Because I am too pathetic to actually pursue my dreams very emphatically, I sometimes think of writing them out. Start a blog that pretends I am indeed an artist living in an RV, traveling with mild weather.

Here would my blog about a month in....
hrumph...(clears throat for story-telling)

February 16, 2010
The other day I parked at some old acquaintances' home in Birmingham, AL. I ran over their mailbox on the way in. How did this 1985 Winnebago make it all these years and all these miles without mishap? It's the same age as me, and though I've never broken a bone, I've had plenty of scrapes & bruises. I never thought I'd drive a semi, but I feel like this is one. Wish I had company on the road. But I'm not planning to be on the road all the time--it's the freedom to move, while keep my home with me, that I like. What an unheavenly idea! Anyway, about company. I've a mind to pick up random travelers. Oh dear, how quickly I'd become a traveling homeless shelter (lovely idea by itself) and lose my dream of a traveling studio.
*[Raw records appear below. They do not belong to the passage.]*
(** The partition loses and duplicates nothing: with distinct targets,
    under either strategy, every entry of the master schedule is assigned to
    exactly one target, in the order of the targets each gets the fair share
    (sizes differ by at most one, the first targets get the extra entries),
    and the assignment is stored. *)
Theorem partition_covers ids strat targets monitor s m :
  inv s -> _master_schedule s = Some m ->
  let keys := partition_keys ids targets monitor in
  NoDup keys -> keys <> [] ->
  exists asg, partition_schedule ids strat targets monitor s = Ok (mk (Some m) asg, asg) /\
    map fst asg = keys /\
    Permutation (concat (map (fun ka => entries ka.2) asg)) (m_entries m) /\
    (forall j ka, asg !! j = Some ka ->
       length (entries ka.2) = share (length (m_entries m)) (length keys) j).
Proof. apply partition_assigns. Qed.

(** Range partitioning: read in target order, the assigned entries are
    sorted by frequency, so the targets hold consecutive frequency ranges. *)
Theorem range_is_sorted ids strat targets monitor s m asg s' :
  inv s -> _master_schedule s = Some m ->
  strat = Some "range" \/ (strat = None /\ strategy m = JStr "range") ->
  let keys := partition_keys ids targets monitor in
  NoDup keys -> keys <> [] ->
  partition_schedule ids strat targets monitor s = Ok (s', asg) ->
  exists zs, res_mapM freq_num (concat (map (fun ka => entries ka.2) asg)) = Ok zs /\ StronglySorted Z.le zs.
Proof.
  intros Hinv Hm Hstrat keys Hn Hne. unfold inv in Hinv. rewrite Hm in Hinv.
  unfold partition_schedule. rewrite Hm. fold keys. destruct keys as [|k ks] eqn:Ek; [done|]. rewrite <- Ek in *.
  assert (py_eqb (if truthy match strat with Some x => JStr x | None => JNull end
                  then match strat with Some x => JStr x | None => JNull end else strategy m) (JStr "range") = true)
    as -> by (destruct Hstrat as [->|[-> ->]]; reflexivity).
  destruct (partition_parts true keys (m_entries m) Hinv Hn Hne) as (ls & -> & E2 & E3 & E4 & E5).
  destruct (E5 eq_refl) as (zs & Hzs & Hc). cbn [mbind res_bind].
  destruct (assignments_ok keys ls E2) as (asg' & A1 & A2 & A3); [by rewrite E3|].
  rewrite A1. intros [= _ <-]. rewrite A3, Hc. exists (map snd (sort_by (zip (m_entries m) zs))).
  split; [|apply sorted_keys, sort_by_sorted].
  apply freq_num_map. rewrite sort_by_perm. by apply res_mapM_zip.
Qed.

(** ** Validated entries *)
Record valid_entry (e : dict) : Prop := {
  ve_freq : exists z, dict_get "frequency" e = Some (JInt z) /\ 0 < z < 2 ^ 32;
  ve_gains : get_null "gains" e = JNull \/
             exists g gs, get_null "gains" e = JArr (map JInt (g :: gs));
  ve_dwell : dict_get "dwell_frames" e = None \/ exists z, dict_get "dwell_frames" e = Some (JInt z) /\ 1 <= z;
  ve_time : get_null "dwell_time_sec" e = JNull \/
            exists f, get_null "dwell_time_sec" e = JFloat f /\ pos_num f = true;
  ve_cal : dict_get "require_cal" e = None \/ exists b, dict_get "require_cal" e = Some (JBool b) }.

Lemma get_null_set k k' v d : get_null k (dict_set k' v d) = if bool_decide (k = k') then v else get_null k d.
Proof. unfold get_null. rewrite dict_get_set. by destruct (bool_decide _). Qed.

Lemma check_ok b u : check b = Ok u -> b = true.
Proof. by destruct b. Qed.

Lemma int_map_ok gs : res_mapM _int (map JInt gs) = Ok gs.
Proof. induction gs as [|g gs IH]; [done|]. cbn in *. by rewrite IH. Qed.

Lemma get_null_same k d d' : dict_get k d = dict_get k d' -> get_null k d = get_null k d'.
Proof. unfold get_null. by intros ->. Qed.

Lemma get_null_some k d v : dict_get k d = Some v -> get_null k d = v.
Proof. unfold get_null. by intros ->. Qed.

(** Each normaliser sets its own key and leaves the others. *)
Lemma normalize_gains_spec e out out' :
  dict_get "gains" out = dict_get "gains" e -> normalize_gains e out = Ok out' ->
  (forall k, k <> "gains" -> dict_get k out' = dict_get k out) /\
  (get_null "gains" out' = JNull \/ exists g gs, get_null "gains" out' = JArr (map JInt (g :: gs))).
Proof.
  intros Hs. unfold normalize_gains. destruct (get_null "gains" e) as [| | | | |l|] eqn:Hg; try done.
  - destruct (dict_mem _ _); intros [= <-].
    + split; [|left; by rewrite get_null_set].
      intros k Hk. rewrite dict_get_set. by rewrite bool_decide_eq_false_2.
    + split; [done|left]. by rewrite (get_null_same _ _ _ Hs).
  - destruct l as [|g gs]; [done|]. intros (zs & Hz & [= <-]%Ok_inj)%res_bind_ok. split.
    + intros k Hk. rewrite dict_get_set. by rewrite bool_decide_eq_false_2.
    + right. apply res_mapM_length in Hz. destruct zs as [|z zs]; [done|]. exists z, zs. by rewrite get_null_set.
Qed.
They told me I could hang out here all winter if I want. Of course I won't, but it's nice to know I won't be overstaying my welcome if I hang around more than a couple weeks. I can't stay here too long because I know them. Even somewhat. I've got to get away from people I know, because of my insatiable sociability, even when I don't want to be social. I've got to go somewhere where everybody is mean! Mean and rude, and then I'll be like Fine, I'll stay in my trailer and you stay in yours, and I'll write some awesome stuff on my laptop, and I'll paint some awesome paintings, and I'll record some awesome music, but darnit, if you haven't picked up & left by then, I'll have found a way to give you some downhere music or something, and we'll be friends, and we'll

sit around the campfire, have a beer,
talk about the weather
look up at the stars.
you'll tell me horrible tales because you're mean, remember
and I'll say, that is horrible...
and I'll say, one time I had a nosebleed and I smeared it all over my face.
and you'll say something else horrible and I'll say, see the stars, how they praise God while you say such things.
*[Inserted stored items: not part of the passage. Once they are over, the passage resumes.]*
Lemma inv_wait l l' q qb :
  inv l q qb -> pstate l = PIdle -> wait_step l = Some l' -> exists qb', inv l' q qb'.
Proof.
  intros [Hfw Hbw Ht Hs Hf Hok Hd Hm Hb Hr] Hp. unfold wait_step. rewrite Hp in *.
  destruct (needs_read (lout l)) eqn:En.
  - rewrite (needs_read_free _ En) in Ht. destruct (lout l) as [[] [] d n] eqn:El; try done.
    destruct qb as [|i qb]; rewrite Hbw; cbn [map].
    + case_match eqn:Hdm; [|done]. rewrite wait_drop by done. intros [= <-]. exists []. inv_fields.
    + intros [= <-]. exists qb.
      assert (i = 0 \/ i = 1) as [-> | ->] by (assert (i ∈ [0; 1]) by (rewrite <- Ht; set_solver); set_solver);
        cbn [sig Z.eqb]; rewrite ?wait_a, ?wait_b by done;
        (inv_fields; rewrite <- Ht; solve_Permutation).
  - assert (Hw : exists i, wait WouldBlock (lout l) = (lout l, i) /\ i ∈ free_idx (lout l) /\ (i = 0 \/ i = 1)).
    { destruct (lout l) as [[] [] d n] eqn:El; try done.
      - exists 0. rewrite wait_free0 by done. set_solver.
      - exists 0. rewrite wait_free0 by done. set_solver.
      - exists 1. rewrite wait_free1 by done. set_solver. }
    destruct Hw as (i & Hw & Hi & H01). rewrite Hw. intros [= <-]. exists qb.
    unfold waited; cbn [fst snd]. replace ((i =? 0) || (i =? 1)) with true by lia.
    inv_fields. set_solver.
Qed.

Lemma inv_write l q qb i f :
  inv l q qb -> pstate l = PFill i ->
  inv (Link (lout l) (PFill i) (cstate l) (fw l) (bw l)
         (fun j => if j =? i then f else mem l j) (rounds l) (sent l) (got l)) q qb.
Proof.
  intros H Hp. assert (Hi : i ∈ free_idx (lout l)).
  { apply (inv_fill _ _ _ H). rewrite Hp. set_solver. }
  destruct (free_exclusive _ _ _ _ H Hi) as (Hq & Hh & _).
  destruct H as [Hfw Hbw Ht Hs Hf Hok Hd Hm Hb Hr]. rewrite Hp in *.
  split; cbn in *; try done. rewrite Hs. f_equal. apply map_ext_in. intros j Hj%list_elem_of_In.
  destruct (Z.eqb_spec j i) as [->|]; [|done].
  pose proof (reading_held (cstate l)). set_solver.
Qed.
Definition handle_prevote (tm : Z) (ep : string) (cluster : option string) : M json :=
  if negb (_cluster_ok cluster) then mret cluster_mismatch
  else
    ep ← lift (normalize_endpoint ep);
    now ← clock;
    s ← get;
    let holder := current_holder s now in
    let '(granted, why) :=
      if not_candidate ep then (false, Some "not_candidate")
      else if _settling s now then (false, Some "settling")
      else if state_error s then (false, Some "state_dir_unwritable")
      else if tm <=? term s then (false, None)
      else if negb (bool_decide (holder = None)) && negb (bool_decide (holder = Some ep)) then (false, None)
      else if bool_decide (role s = ROLE_LEADER) && _quorum s now then (false, None)
      else (true, None) in
    mret (JObj [("ok", JBool true); ("granted", JBool granted); ("term", JInt (term s));
                ("lease_holder", jstr holder); ("reason", jstr why)]).

(** The vote part of [handle_lease], once the terms agree. *)
Definition grant_vote (tm : Z) (ep : string) (now : Q) : M bool :=
  s ← get;
  if negb (bool_decide (tm = term s)) then mret false
  else if bool_decide (voted_for s = None) || bool_decide (voted_for s = Some ep) then
    saved ← (if bool_decide (voted_for s = Some ep) then mret true
             else _persist (term s) (Some ep));
    if negb saved then mret false
    else
      modify (set_voted_for (Some ep));;
      modify (set_lease_holder (Some ep));;
      modify (set_lease_expiry (now + L cf)%Q);;
      modify (set_leader (Some (ep, JInt tm)));;
      modify (set_last_leader_seen now);;
      mret true
  else mret false.

(** The adoption part: whether to proceed, and whether leadership may have changed. *)
Definition adopt_lease (tm : Z) (ep : string) (now : Q) : M (bool * bool) :=
  s ← get;
  if tm <=? term s then mret (true, false)
  else if _lease_valid s now && negb (bool_decide (lease_holder s = Some ep)) then mret (false, false)
  else
    adopted ← _adopt tm true;
    mret (adopted, bool_decide (role s = ROLE_LEADER)).

(** The decision of [handle_lease]: granted, reason, changed. *)
Definition lease_decision (tm : Z) (ep : string) (now : Q) : M (bool * option string * bool) :=
  s ← get;
  if not_candidate ep then mret (false, Some "not_candidate", false)
  else if _settling s now then mret (false, Some "settling", false)
  else if state_error s then mret (false, Some "state_dir_unwritable", false)
  else if tm <? term s then mret (false, None, false)
  else
    pc ← adopt_lease tm ep now;
    granted ← (if pc.1 : bool then grant_vote tm ep now else mret false);
    mret (granted, None, pc.2).

Definition lease_reply (s : t) (now : Q) (granted : bool) (why : option string) : json :=
  JObj [("ok", JBool true); ("granted", JBool granted); ("term", JInt (term s));
        ("lease_ms", JInt (Qtrunc (L cf * 1000)));
        ("lease_holder", jstr (current_holder s now)); ("reason", jstr why)].

Definition lease_locked (tm : Z) (ep : string) : M json :=
  now ← clock;
  r ← lease_decision tm ep now;
  s ← get;
  let '(granted, why, changed) := r in
  when changed _notify;;
  mret (lease_reply s now granted why).

Definition handle_lease (tm : Z) (ep : string) (cluster : option string) : M json :=
  if negb (_cluster_ok cluster) then mret cluster_mismatch
  else ep ← lift (normalize_endpoint ep); lease_locked tm ep.

Definition observe_term (tm : Z) (bounded : bool) : M bool :=
  s ← get;
  adopted ← _adopt tm bounded;
  when (adopted && bool_decide (role s = ROLE_LEADER)) _notify;;
  mret adopted.

(** ** The coordinator's verbs for the handlers *)
Definition usage (verb : string) : string * json := ("usage", JStr (verb +:+ " <term> <host:port> [<cluster_id>]")).

Definition _election_args (verb : string) (tokens : list string) : (Z * string * option string) + json :=
  match tokens with
  | tm :: ep :: rest =>
      match int_of_chars (to_chars tm) with
      | Some z =>
          if (z <? 0) || (TERM_U32_MAX <? z)
          then inr (JObj [("ok", JBool false); ("error", JStr "bad_request"); ("message", JStr "bad term"); usage verb])
          else inl (z, ep, head rest)
      | None =>
          inr (JObj [("ok", JBool false); ("error", JStr "bad_request"); ("message", JStr "bad term"); usage verb])
      end
  | _ => inr (JObj [("ok", JBool false); ("error", JStr "bad_request"); usage verb])
  end.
Anyway I'm done inventing mean neighbors, I'm not very good at it. Mean people are the ones like me to just want to be alone to be creative, and that's not really mean but it seems like it. So those aren't the mean people. Mean people are the ones who hurt other people. I'd like to stay away from people like that. Mean person comes knocking on my RV door and I say "Who's there?"
"Mean person coming to hurt you."
"Go away, I am busy being creative. I don't have time for mean people like you unless you will be nice. See? I'm mean. You shouldn't have time for me!"
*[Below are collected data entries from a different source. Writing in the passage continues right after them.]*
Lemma unsolicited_terms_are_bounded_witness :
  term (voter_handles 900 "a:1" voter).1 = 900 /\ term (voter_handles 5000 "a:1" voter).1 = 0 /\
  term (observe_term (sample_cfg "c:3") (sample_clk "c:3") (sample_io "c:3") 5000 true voter).1
    <= term voter + MAX_TERM_JUMP.
Proof.
  split; [vm_compute; reflexivity|]. split; [vm_compute; reflexivity|].
  apply (unsolicited_terms_are_bounded (sample_cfg "c:3") (sample_clk "c:3") (sample_io "c:3") 5000 "a:1" None voter).
  discriminate.
Defined.

Lemma unwritable_never_votes_witness :
  granted_reply (match (voter_handles 1 "a:1" (set_state_error true voter)).2 with Ok r => r | Raise _ => JNull end)
    = false.
Proof.
  apply (unwritable_never_votes (sample_cfg "c:3") (sample_clk "c:3") (sample_io "c:3") 1 "a:1" None
           (set_state_error true voter) (voter_handles 1 "a:1" (set_state_error true voter)).1).
  - reflexivity.
  - left. vm_compute. reflexivity.
Defined.

(** [a:1] leads with a grant of [c:3] sent at 100; at 105 the lease still runs. *)
Definition sample_leader : t := set_grants [("c:3", 100%Q)] (set_role ROLE_LEADER (sample_node "a:1")).

Lemma counted_grant_is_live_witness : _lease_valid leased_a (soon (reads voter) + 5) = true.
Proof.
  apply (counted_grant_is_live three "a:1" 2 3 5 (1 # 20) 60 true "default" MAX_TERM_JUMP
           (sample_cfg "a:1") sample_leader 105 "c:3" 100 (sample_cfg "c:3") soon (sample_io "c:3") 1 "a:1" None
           voter leased_a
           (match (handle_lease (sample_cfg "c:3") soon (sample_io "c:3") 1 "a:1" None voter).2 with
            | Ok r => r | Raise _ => JNull end) 5).
  - vm_compute. reflexivity.
  - vm_compute. left.
  - reflexivity.
  - vm_compute. reflexivity.
  - vm_compute. reflexivity.
  - vm_compute. discriminate.
Defined.

Definition granted_replies : replies := [("b:2", JObj [("ok", JBool true); ("granted", JBool true)])].


Lemma parse_candidates_stable_witness : parse_candidates ["a:1"; "b:2"] = Ok ["a:1"; "b:2"].
Proof.
  apply (parse_candidates_stable [" A:01 "; ""; "b:2"]). vm_compute. reflexivity.
Defined.

(** ** Two gaps *)

(** Stickiness guards only requests of a higher term: a candidate that adopted
    the term from a poll reply grants that term to another endpoint while the
    lease it granted to the first is still valid. *)
Lemma adopted_term_bypasses_lease :
  let s := (poll_section (sample_cfg "c:3") soon (sample_io "c:3")
              [("b:2", JObj [("ok", JBool true); ("term", JInt 2)])] leased_a).1 in
  let '(s', r) := handle_lease (sample_cfg "c:3") soon (sample_io "c:3") 2 "b:2" None s in
  _lease_valid s (soon (reads s)) = true /\ lease_holder s = Some "a:1" /\
  match r with Ok j => granted_reply j = true | Raise _ => False end /\ lease_holder s' = Some "b:2".
Proof. vm_compute. repeat split. Qed.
Anyway here I am in Birmingham. My habits are good so far, but I'm scared they'll slip any time. I made my bed, washed the dishes, and even did some dusting that didn't need done. Now that's good housekeeping if I ever heard of it. Blech.

I have maps on the wall. I have a map with stars for all the cities in the North America where I know people. It's pretty amazing. My downhomie friends make the constellation a bit starrier than it was before 2008.

I also have a phone list I made for my current city--B'ham-- of a bunch of venues where I can regularly seek piano gigs while I'm here. And of course a big calendar next to that list. Several gigs written in.

Biggest problem is this. this isn't big enough for an art studio. Shouldn't've compromised on space! I can't paint in cramped conditions. So the beginning premise of this venture is already doomed. Gah! And sound carries too easily out of the RV, which takes away my sense of privacy when I'm composing music. So I think I'll go home now to December, 2009, and call my friend like I need to, and unbuy this RV (heaven knows where I'll find another one like it), and put on my winter clothes again... and yeah, unvisit these people in B'ham that I haven't seen in like 10 years. Sorry, B'ham friends. Goodbye.

1 comment:

  1. Hannah! I love reading your compositions! You are such a great story teller!